Zdalnie sterowane, żywe stworzenie przestało być wyłącznie domeną fantastyki naukowej. Naukowcy z North Carolina State University skonstruowali pierwszego karalucha, którym można zdalnie i bezprzewodowo sterować.
Kilka miesięcy temu mieliście okazję przeczytać o żuku, zmieniającym na rozkaz kierunek lotu lub chrząszczu, zasilającym miniaturowy generator prądu. Jeśli zastanawialiście się wówczas, jak wiele czasu zajmie naukowcom stworzenie owada, którego ruchami będzie można w pełni sterować, odpowiedź jest już znana.
Naukowcy z North Carolina State University stworzyli karalucha, który przemieszcza się podążając dokładnie wzdłuż trasy, wskazanej mu przez człowieka. Jak stwierdził uczestniczący w pracach badawczych lper Bozkurt, zastosowanie żywego stworzenia jest bardziej efektywne od konstruowania miniaturowego robota. Tworzenie robotów w tak niewielkiej skali wiąże się z wieloma trudnościami, które można obejść, wykorzystując karaluchy.
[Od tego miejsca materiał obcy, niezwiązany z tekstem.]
(* ===== verification/RpcFindings.v ===== *)
(** * Where the datapath does not do what it means to

    A message that fills its packets, a second response on a slot, a request from the
    backlog, and a retransmission after a credit return. *)

From S2P Require Import Prelude IoVector IoVectorSpec IoVectorClass IoVectorOps Serializer SerializerSer SerializerPkts SmTypes RpcTypes Rpc RpcState RpcTx RpcKick RpcHandlers RpcClientInv RpcServerInv RpcExample.

Lemma wq_assert_fails b r (F : fault → Prop) (Q : unit → Rpc → Prop) : b = false → F AssertFailed → wq F (assert_d true b) Q r.
Proof. by intros ->. Qed.

Section findings.
Context `{TTr : Transport} `{!TransportOk} (asserts : bool).
Implicit Types (r : Rpc) (p : sslot_ptr) (x : Session) (sl : SSlot) (c : client_info) (i : server_info) (d : list Z).

(** When the length of a message is a multiple of [kMaxDataPerPkt], the size in its last
    header is 0, and the transport sends that packet without its [kMaxDataPerPkt] bytes. *)
Theorem full_last_packet_sent_empty r route ptr hdr d pkts s h :
  msgbufs r !! ptr = Some s → packets_of (bytes (mem r)) kMaxDataPerPkt d pkts s → (∀ k, (k < length pkts)%nat → is_Some (hdrs r !! hdr_at hdr (Z.of_nat k))) →
  hdrs r !! hdr = Some h → total_pkt h = Z.of_nat (length pkts) → msg_size_ h = Z.of_nat (length d) →
  d ≠ [] → Z.of_nat (length d) mod kMaxDataPerPkt = 0 →
  let last := (length pkts - 1)%nat in
  Z.of_nat (length (chunk last d)) = kMaxDataPerPkt ∧
  ∃ r' w, add_headers ptr hdr r = Ok (tt, r') ∧ tx_packet asserts (mk_item route (UserSer ptr) (Z.of_nat last)) r' = Ok (w, r') ∧ w_body w = [].
Proof.
  intros Hs Hpk Hhd Hh Htot Hms Hne Hmod last. pose proof kmax_pos as Hmax. pose proof (po_count _ _ _ _ _ Hpk) as Hcnt. assert (Hd : (0 < length d)%nat) by (destruct d; cbn; [done|lia]).
  assert (Hlen : Z.of_nat (length d) = Z.of_nat (length pkts) * kMaxDataPerPkt).
  { rewrite Hcnt. unfold data_size_to_num_pkts. assert (Hm0 : kMaxDataPerPkt ≠ 0) by (clear -Hmax; lia). pose proof (Z.div_mod (Z.of_nat (length d)) kMaxDataPerPkt Hm0) as Hdm. rewrite Hmod in Hdm. set (q := Z.of_nat (length d) / kMaxDataPerPkt) in *.
    destruct (Z.leb_spec (Z.of_nat (length d)) kMaxDataPerPkt); [assert (Hq : q = 1) by (assert (0 < q) by nia; assert (q < 2) by nia; lia); rewrite Hq in Hdm; lia|].
    replace (Z.of_nat (length d) + kMaxDataPerPkt - 1) with (q * kMaxDataPerPkt + (kMaxDataPerPkt - 1)) by lia. rewrite Z.div_add_l, Z.div_small by lia. lia. }
  assert (Hn : (0 < length pkts)%nat) by nia. split; [rewrite chunk_length; unfold last; nia|].
  cut (wp (add_headers ptr hdr) (λ _ r', ∃ w, tx_packet asserts (mk_item route (UserSer ptr) (Z.of_nat last)) r' = Ok (w, r') ∧ w_body w = []) r).
  { intros (u & r' & E & w & Hw)%wp_iff. destruct u. by exists r', w. }
  eapply wp_add_headers_raw; [done|exact Hpk|done|done|exact Hh|done|]. intros hs s' _ Hk _ Hat. destruct (lookup_lt_is_Some_2 pkts 0 Hn) as [p0 Hp0].
  destruct (lookup_lt_is_Some_2 pkts last ltac:(unfold last; lia)) as [pl Hpl]. destruct (Hat 0%nat p0 Hp0) as [Ha0 _]. destruct (Hat last pl Hpl) as [Hal _].
  assert (Hz : this_msg_size (nth_hdr h (length pkts) last) = 0).
  { unfold nth_hdr. rewrite (bool_decide_eq_true_2 (S last = _)) by (unfold last; lia). unfold set_this_msg_size. cbn. by case_bool_decide; cbn; rewrite Hms, Hmod. }
  eexists (mk_wire route (nth_hdr h (length pkts) last) []). split; [|done]. apply tx_packet_ok.
  exists s', (mk_iovec (hdr_at hdr 0) sizeof_pkthdr_t), (nth_hdr h (length pkts) 0), (mk_iovec (hdr_at hdr (Z.of_nat last)) sizeof_pkthdr_t).
  cbn [ser_of tx_buffer pkt_idx_ tx_route w_hdr w_route w_body msgbufs set_msgbufs hdrs set_hdrs iov_base]. rewrite lookup_insert_eq, Hz.
  split_and!; [done|done|by apply (Hk 0%nat)| |done|apply Hk; unfold last; lia|done|done].
  replace (total_pkt _) with (total_pkt h) by (unfold nth_hdr; cbn; by case_bool_decide). unfold last. lia.
Qed.

(** The response to a request stays in [tx_msgbuf_] of the server's slot, and the next
    response on that slot fails the assertion that it is null. *)
Theorem second_response_asserts r p x sl i ptr hdr d pkts key :
  slot_valid r p x → is_connected x = true → tx_msgbuf_ sl ≠ 0 →
  prepared r ptr hdr d pkts →
  enqueue_response true p ptr key hdr 0 (st_at p x sl (ServerInfo i) r) = Fault AssertFailed.
Proof.
  intros Hv Hc Htx Hp. apply wq_fault. pose proof Hp as [(s & Hs & Hpk) Hhd (h0 & Hh0 & Ht0) _ Hpos _]. pose proof kmax_pos.
  assert (Hn : (0 < length pkts)%nat). { pose proof (po_count _ _ _ _ _ Hpk). pose proof (num_pkts_cover kMaxDataPerPkt (Z.of_nat (length d)) ltac:(done) ltac:(lia)). nia. }
  unfold enqueue_response. cbn [Z.eqb]. wstep. wstep. wstep. apply wq_at_upd_si; [done|]. wstep. apply wq_at_get_session; [done|].
  change (is_connected (with_slot _ _ x)) with (is_connected x). rewrite Hc. cbn [negb]. wstep. eapply wq_get_hdr; [exact Hh0|]. wstep. eapply wq_get_msgbuf; [exact Hs|].
  wstep. eapply wq_lift_ok; [by eapply prepared_sum|]. wstep. apply wq_at_get_si; [done|]. wstep. apply wq_at_get_sslot; [done|]. wstep. apply wq_put_hdr; [by eexists|].
  set (hn := fill_hdr _ _ _ _ _ _ _ _ _). wstep. eapply (wq_weaken (λ _, False)) with (P := λ _ _, True).
  { eapply (wp_add_headers_raw _ ptr hdr d pkts s hn (λ _ _, True)); [exact Hs|exact Hpk| |done|apply lookup_insert_eq|done|done].
    intros k Hk. cbn [hdrs set_hdrs]. destruct (decide (hdr_at hdr (Z.of_nat k) = hdr)) as [->|E]; [by rewrite lookup_insert_eq|]. rewrite lookup_insert_ne by done. by apply Hhd. }
  2:{ done. }
  intros ? r' _. wstep. apply wq_assert_fails; [|done]. by apply Z.eqb_neq.
Qed.

(** A request that waited in the backlog is enqueued without a header: completing the
    response that makes room for it dereferences a null pointer. *)
Theorem backlog_request_faults r p x sl c a b :
  slot_valid r p x → ci_resp_msgbuf c ≠ 0 → ci_wheel_count c = 0 → ci_prev c = Some Root → ci_next c = Some Tail →
  is_connected x = true → sslot_free_vec_ x = [] → index_ sl = Z.of_nat p.2 → enq_req_backlog_ x = a :: b → ea_session_num a = Z.of_nat p.1 → hdrs r !! 0 = None →
  complete_response asserts p (st_at p x sl (ClientInfo c) r) = Fault UndefinedBehaviour.
Proof.
  intros Hv Hresp Hwh Hprev Hnext Hconn Hfree Hidx Hback Hsn Hnull. apply wq_fault. apply wq_complete_front; [done..|by rewrite Hfree|]. intros x' c' sl'. unfold after_free.
  change (enq_req_backlog_ (with_slot _ _ x')) with (enq_req_backlog_ x). change (sslot_free_vec_ (with_slot _ _ x')) with (index_ sl :: sslot_free_vec_ x). rewrite Hback, Hfree.
  do 2 wstep. apply wq_assert_d; [done|]. wstep. unfold enqueue_request. rewrite Hsn, Nat2Z.id. wstep. apply wq_at_get_session; [done|]. wstep. apply wq_assert_d; [done|].
  change (sslot_free_vec_ (with_slot _ _ x')) with (index_ sl :: sslot_free_vec_ x). rewrite bool_decide_eq_false_2 by done. unfold pop_free. wstep. wstep. apply wq_at_get_session; [done|].
  change (sslot_free_vec_ (with_slot _ _ x')) with (index_ sl :: sslot_free_vec_ x). rewrite Hfree, Hidx. wstep.
  match goal with |- wq _ (put_session _ ?y) _ _ => change y with (with_slot p.2 (set_info (ClientInfo c') sl') (set_free_vec [] x')) end.
  apply wq_at_put_session. wstep. rewrite Nat2Z.id. replace (p.1, p.2) with p by by destruct p. wstep. apply wq_at_get_sslot; [done|]. wstep. apply wq_assert_d; [done|].
  wstep. apply wq_at_upd_sslot; [done|done|]. cbn [Z.eqb]. do 2 wstep. do 2 wstep. wstep. apply wq_at_upd_ci; [done|]. wstep.
  unfold add_to_active_rpc_list. do 2 wstep. change (tail_prev (st_at p ?y ?s ?j ?r')) with (tail_prev r'). cbn [tail_prev st_freed set_tail_prev set_next set_prev].
  do 2 wstep. change (set_root_next ?v (st_at p ?y ?s ?j ?r')) with (st_at p y s j (set_root_next v r')). wstep. apply wq_at_upd_ci; [done|]. wstep. apply wq_at_upd_ci; [done|]. wstep. wstep.
  unfold get_hdr. repeat (progress wstep). match goal with |- context [hdrs ?s !! 0] => change (hdrs s) with (hdrs r) end. rewrite Hnull. by wstep.
Qed.

(** A credit return gives its credit back without counting in [num_rx_].  A client that
    has had one and then retransmits adds the credits of all packets that are not counted:
    more than [kSessionCredits], which fails the assertion. *)
Theorem retransmission_after_credit_return_asserts k w0 E0 rcv tx l x sl c r :
  client_at k w0 E0 rcv tx l x sl c r → (0 < rcv < req_pkts k)%nat → u_ptr (k_req k) ≠ 0 → Z.of_nat tx < 2 ^ 32 →
  pkt_loss_retransmit_st true (k_client k) (st_at (k_client k) x sl (ClientInfo c) r) = Fault AssertFailed.
Proof.
  intros [Hv _ _ _ _ _ Hcred Hmsg _ [tsc ->] _ _ _ _ Hflow _ _ _ _] Hrcv Hptr Htx. apply wq_fault. destruct Hflow as (Hf & Hf2 & _). unfold kSessionCredits in Hcred.
  unfold pkt_loss_retransmit_st. wstep. apply wq_at_get_sslot; [done|]. wstep. apply wq_assert_d; [intros _; cbn; rewrite Hmsg; by apply negb_true_iff, Z.eqb_neq|].
  wstep. apply wq_at_get_ci; [done|]. wstep. apply wq_at_get_session; [done|]. cbn [ci_num_tx ci_num_rx credits_ with_slot set_sslot_arr].
  replace (S rcv - req_pkts k)%nat with 0%nat by lia. rewrite Z.sub_0_r, (u64_small (Z.of_nat tx)), u64_small by lia. wstep. apply wq_assert_fails; [|done]. unfold kSessionCredits. lia.
Qed.

(** The client after the credit return for its first packet. *)
Lemma after_first_cr malloc_ok (junk : Z → Z) k (Hk : call_ok k) w0 E0 key x sl c r w :
  client_ready asserts k w0 E0 key x sl c r → malloc_ok (Z.of_nat (length (k_resp k))) = true → (1 < req_pkts k)%nat → server_pkt k 0 w →
  ∃ tx l x sl c r, client_at k w0 E0 1 tx l x sl c r.
Proof.
  intros Hr Hmal Hn Hpkt. pose proof (client_start asserts k Hk w0 E0 key _ _ _ _ Hr) as Hw. apply wp_iff in Hw as (? & r1 & _ & tx & l & Hinv). pose proof (all_pkts_ge k Hk).
  pose proof (client_rx asserts malloc_ok junk k Hk w0 E0 0 tx l r1 w Hmal Hinv ltac:(lia) Hpkt) as Hrx.
  apply wp_iff in Hrx as (? & r2 & _ & tx' & l' & _ & (x' & sl' & c' & r0 & _ & [Hat|(E & _)])); [by exists tx', (l ++ l'), x', sl', c', r0|lia].
Qed.
End findings.

(** ** Witnesses: the small instance *)
#[local] Existing Instances tiny tiny_ok.

(** One packet of 8 bytes. *)
Definition ex_full : Rpc :=
  mk_rpc [] [] [] 0 [] 0 0 None None 0 [] 0 ex_func 0 ex_mem {[ 1000 := mk_pkthdr 0 8 0 kReq 0 0 0 0 1 8 ]}
    {[ 50 := mk_ser (mk_iovector IOVECTOR_CAPACITY 2 3 0 (replicate 2 (mk_iovec 0 0) ++ [mk_iovec 100 8] ++ replicate 2297 (mk_iovec 0 0))) 1 zero_iovector ([0; 1] ++ replicate 1998 0) false false 0 0 ]} ∅ [] [].
Lemma ex_full_pkts : ∃ s, msgbufs ex_full !! 50 = Some s ∧ packets_of (bytes (mem ex_full)) kMaxDataPerPkt (ex_data 8) [[mk_iovec 100 8]] s.
Proof.
  eexists. split; [apply lookup_singleton_eq|]. match goal with |- packets_of _ _ _ _ ?s0 => set (s := s0) end. assert (Hv : view (iov s) = [mk_iovec 100 8]) by reflexivity.
  split; [reflexivity|reflexivity| | |exact Hv| |discriminate].
  - intros [|j] q; [|done]. cbn [lookup list_lookup]. intros [= <-]. split; [by vm_compute|discriminate].
  - split; [|reflexivity|reflexivity]. split; cbn [s iov iov_begin iov_end capacity nbases iovs]; unfold IOVECTOR_CAPACITY; try lia; [rewrite !length_app, !length_replicate; cbn; lia|].
    change (lens_ok (view (iov s))). rewrite Hv. apply Forall_singleton. cbn. lia.
  - intros [|[|j]] Hj; cbn in Hj; [reflexivity|reflexivity|lia].
Qed.
Lemma full_last_packet_sent_empty_witness :
  Z.of_nat (length (chunk 0 (ex_data 8))) = kMaxDataPerPkt ∧
  ∃ r' w, add_headers 50 1000 ex_full = Ok (tt, r') ∧ tx_packet true (mk_item 0 (UserSer 50) 0) r' = Ok (w, r') ∧ w_body w = [].
Proof.
  destruct ex_full_pkts as (s & Hs & Hpk).
  apply (full_last_packet_sent_empty true ex_full 0 50 1000 (ex_data 8) [[mk_iovec 100 8]] s (mk_pkthdr 0 8 0 kReq 0 0 0 0 1 8)); try done.
  intros [|j] Hj; [|cbn in Hj; lia]. eexists. apply lookup_singleton_eq.
Defined.
Lemma second_response_asserts_witness :
  enqueue_response true (0%nat, 0%nat) 50 9 1000 0
    (st_at (0%nat, 0%nat) (new_Session false kConnected 0 0 0 ex_cl ex_sv) (set_tx_msgbuf 50 (new_sslot false 0)) (ServerInfo (mk_si 3 kForeground 1 1)) (ex_endpoint false 9)) = Fault AssertFailed.
Proof.
  apply (second_response_asserts (ex_endpoint false 9) (0%nat, 0%nat) (new_Session false kConnected 0 0 0 ex_cl ex_sv) (set_tx_msgbuf 50 (new_sslot false 0)) (mk_si 3 kForeground 1 1) 50 1000 (ex_data 9) (ex_pkts 9) 9).
  - apply ex_slot_valid.
  - reflexivity.
  - discriminate.
  - apply ex_prepared. by right.
Defined.
Lemma backlog_request_faults_witness :
  complete_response true (0%nat, 0%nat)
    (st_at (0%nat, 0%nat) (set_free_vec [] (set_backlog [mk_args 0 3 50 60 70 80 8] (new_Session true kConnected 0 0 0 ex_cl ex_sv))) (new_sslot true 0)
       (ClientInfo (mk_ci 60 70 80 1 1 0 kInvalidBgETid (Some Root) (Some Tail) 0)) (ex_endpoint true 11)) = Fault UndefinedBehaviour.
Proof.
  apply (backlog_request_faults true (ex_endpoint true 11) (0%nat, 0%nat) (set_free_vec [] (set_backlog [mk_args 0 3 50 60 70 80 8] (new_Session true kConnected 0 0 0 ex_cl ex_sv))) (new_sslot true 0)
    (mk_ci 60 70 80 1 1 0 kInvalidBgETid (Some Root) (Some Tail) 0) (mk_args 0 3 50 60 70 80 8) []); [apply ex_slot_valid|discriminate|reflexivity..|apply ex_no_null].
Defined.

Lemma ex_after_cr : ∃ tx l x sl c r, client_at ex_call [] [] 1 tx l x sl c r.
Proof.
  apply (after_first_cr true (λ _, true) (λ _, 0) ex_call ex_call_ok [] [] 9 _ _ _ _ (mk_wire 0 (mk_pkthdr 3 24 0 kExplCR 0 32 11 0 0 0) []) (ex_client_ready true)); [reflexivity|vm_compute; lia|].
  split; [intros _; by split|cbn; lia].
Qed.
Lemma retransmission_after_credit_return_asserts_witness :
  ∃ x sl c r, pkt_loss_retransmit_st true (0%nat, 0%nat) (st_at (0%nat, 0%nat) x sl (ClientInfo c) r) = Fault AssertFailed.
Proof.
  destruct ex_after_cr as (tx & l & x & sl & c & r & Hat). exists x, sl, c, r.
  apply (retransmission_after_credit_return_asserts ex_call [] [] 1 tx l x sl c r); [exact Hat|vm_compute; lia|discriminate|].
  destruct (ca_flow _ _ _ _ _ _ _ _ _ _ Hat) as ((_ & Hf) & _). vm_compute in Hf. lia.
Defined.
Jak to zwykle bywa w przypadku najciekawszych projektów, również i tym razem twórcy cyborga twierdzą, że jego zastosowaniem będzie niesienie pomocy podczas katastrof. Zdalnie sterowane karaluchy mają zająć się poszukiwaniami ludzi w gruzach budynków, radząc sobie we wrogim środowisku znacznie lepiej od różnych robotów. Jak stwierdził Iper Bozkurt:
[karaluchy] są wytrzymałe i są w stanie przedostawać się w małe przestrzenie. Pozwoli nam to stworzyć mobilną sieć inteligentnych czujników, która wykorzystuje karaluchy do zbierania i przesyłania danych.
Zestaw do zdalnego sterowania składa się z niewielkiego, przymocowanego do owada odbiornika i kilku połączonych z układem nerwowym karalucha elektrod. Ponieważ karaluch ma na odwłoku narząd, służący do wykrywania zawirowań powietrza, przymocowana do niego elektroda przesyła do układu nerwowego owada informację o wykryciu ruchu powietrza charakterystycznego dla zbliżającego się drapieżnika. Owad zaczyna wówczas przemieszczać się.
Wystarczyło dodać do tego elektrody, wysyłające sygnał odbierany, gdy czułki zetkną się z przeszkodą, by karaluch zaczął podążać dokładnie tam, gdzie skieruje go człowiek. Jak widać na poniższym filmie owad porusza się z dużą precyzją.
Roach Biobot
Akcje poszukiwawcze nie są prawdopodobnie kresem możliwości wykorzystania takiego karalucha. Nie trzeba wielkiej wyobraźni by znaleźć dla niego zastosowanie wszędzie tam, gdzie trzeba niepostrzeżenie wślizgnąć się i zebrać jakieś dane.
Kto wie, może już niedługo w agencjach wywiadowczych powstaną wyspecjalizowane wydziały, odpowiedzialne za skuteczną dezynsekcję?